- Film poster
- Directed by: Travolta Cooper
- Written by: Travolta Cooper
- Produced by: Greg Cayea Carlos Smith Douglas Chang Cristhian Andrews
- Starring: Dennis Haysbert Brian Mulroney Jesse Jackson Andrew Young Marguerite Pindling Pamela Poitier
- Cinematography: Joseph Ascioti Neville Smith
- Edited by: Jackson Petit
- Music by: Cristhian Andrews
- Production companies: Y-Feye Media Black Apple International Audacity Innovative
- Release date: 8 December 2013 (Bahamas International Film Festival);
- Running time: 95 minutes
- Country: Bahamas
- Language: English

= The Black Moses =

The Black Moses is a 2013 documentary film directed by Travolta Cooper. The film had its world premiere on 8 December 2013 at the Bahamas International Film Festival, where it served as the festival's closing film. It went on to show at several other film festivals and received a distribution deal at the 2014 Cannes Film Festival. The Black Moses received a theatrical release in the United States and the Bahamas on 10 October 2014.

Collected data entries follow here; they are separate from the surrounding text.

Definition literal_at (s : list Z) (pos : Z) : option (Z * Z) :=
  if negb (user_defined_max_len vocab =? 0) &&
     znth false (user_defined_first vocab) (byte_at s pos)
  then longest_literal (Z.to_nat (Z.min (blen s - pos) (user_defined_max_len vocab))) s pos
  else None.

(** The loops of bpe_tokenize_text_solar and bpe_tokenize_text_exaone: literal
    tokens first, then pieces. *)
Fixpoint literal_pieces (fuel : nat) (piece_end : list Z → Z → Z) (s : list Z) (pos : Z)
    : option (list item) :=
  if blen s <=? pos then Some []
  else match fuel with
  | O => None
  | S fuel =>
      match literal_at s pos with
      | Some (id, hit) =>
          rest ← literal_pieces fuel piece_end s (pos + hit);
          Some (Added id (span s pos (pos + hit)) :: rest)
      | None =>
          let e := piece_end s pos in
          rest ← literal_pieces fuel piece_end s e;
          Some (Piece (span s pos e) :: rest)
      end
  end.

Definition split_glm4 (s : list Z) : option (list item) := pieces (length s) glm4_end s 0.
Definition split_motif3_core (s : list Z) : option (list item) := pieces (length s) motif3_end s 0.
Definition split_joyai (s : list Z) : option (list item) := pieces (length s) joyai_end s 0.
Definition split_solar (s : list Z) : option (list item) := literal_pieces (length s) solar_end s 0.
Definition split_exaone (s : list Z) : option (list item) := literal_pieces (length s) exaone_end s 0.

(** The loop of bpe_tokenize_text_dots3: the literal tokens partition the text, and
    the spans between them go through the Solar splitter. *)
Definition solar_span (s : list Z) (from to : Z) : option (list item) :=
  if from <? to then split_solar (span s from to) else Some [].

Fixpoint dots3_loop (fuel : nat) (s : list Z) (from pos : Z) : option (list item) :=
  if blen s <=? pos then solar_span s from (blen s)
  else match fuel with
  | O => None
  | S fuel =>
      match literal_at s pos with
      | None => dots3_loop fuel s from (pos + 1)
      | Some (id, hit) =>
          a ← solar_span s from pos;
          rest ← dots3_loop fuel s (pos + hit) (pos + hit);
          Some (a ++ Added id (span s pos (pos + hit)) :: rest)
      end
  end.

Definition split_dots3 (s : list Z) : option (list item) := dots3_loop (length s) s 0 0.

(** ** Motif: tokens of the vocabulary's head that are matched literally *)

Definition motif3_added_token_lstrip (id : Z) : bool :=
  (id =? 53) || (id =? 54) || ((85 <=? id) && (id <=? 159)).

(** The loop over the first tokens: the longest that the text starts with, the
    first of equal ones. *)
Fixpoint best_added (ids : list (list Z)) (id : Z) (p : list Z) (best : option (Z * Z))
    : option (Z * Z) :=
  match ids with
  | [] => best
  | t :: ids =>
      let best_len := match best with Some (_, n) => n | None => 0 end in
      let best' :=
        if (blen t =? 0) || (blen p <? blen t) || (blen t <? best_len) then best
        else if negb (bool_decide (ztake (blen t) p = t)) then best
        else match best with
             | Some (_, n) => if n <? blen t then Some (id, blen t) else best
             | None => Some (id, blen t)
             end in
      best_added ids (id + 1) p best'
  end.

Definition motif3_added_token_at (s : list Z) (pos : Z) : option (Z * Z) :=
  if znth false (motif3_added_first vocab) (byte_at s pos)
  then best_added (ztake 160 (token vocab)) 0 (zdrop pos s) None
  else None.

The film stars Dennis Haysbert and documents the life and times of Lynden Pindling, the first black Prime Minister of The Bahamas.

==Premise==
The film documents the life and times of Lynden Pindling and explores the idea of Pindling as a black national liberator and the rumors that he was involved in the drug trade. The Black Moses utilizes the ancient Moses legend and mythology as a model to tell the story and also features commentary from people such as Jesse Jackson, Andrew Young, Thabo Mbeki, and Pras Michel.

==Production==
Planning for The Black Moses began in 2010 when Cooper received a grant from the Cable Cares Foundation. Actor Dennis Haysbert was brought on to the project to perform as Black Moses, a character that narrates the film and explores the mythology of Black Moses. Filming for The Black Moses took place over a period of several years, with principal photography commencing in 2011. While the bulk of production took place in Nassau, Bahamas, Cooper traveled to several locations including London, South Africa, and the United States in order to film commentators.

==Reception==
The Nassau Guardian reviewed The Black Moses, writing that "At times it felt like the movie was an apologist's thesis on an infalliable leader - then 10 seconds later it painted a picture of a flawed man who was aware of his faults." However they went on to say that "It is the most fitting narrative for one of the most glorified and vilified figures in Bahamian history. Whether you agree with its message or not, it goes further than any other documentary/poem/metaphor in dealing with this subject."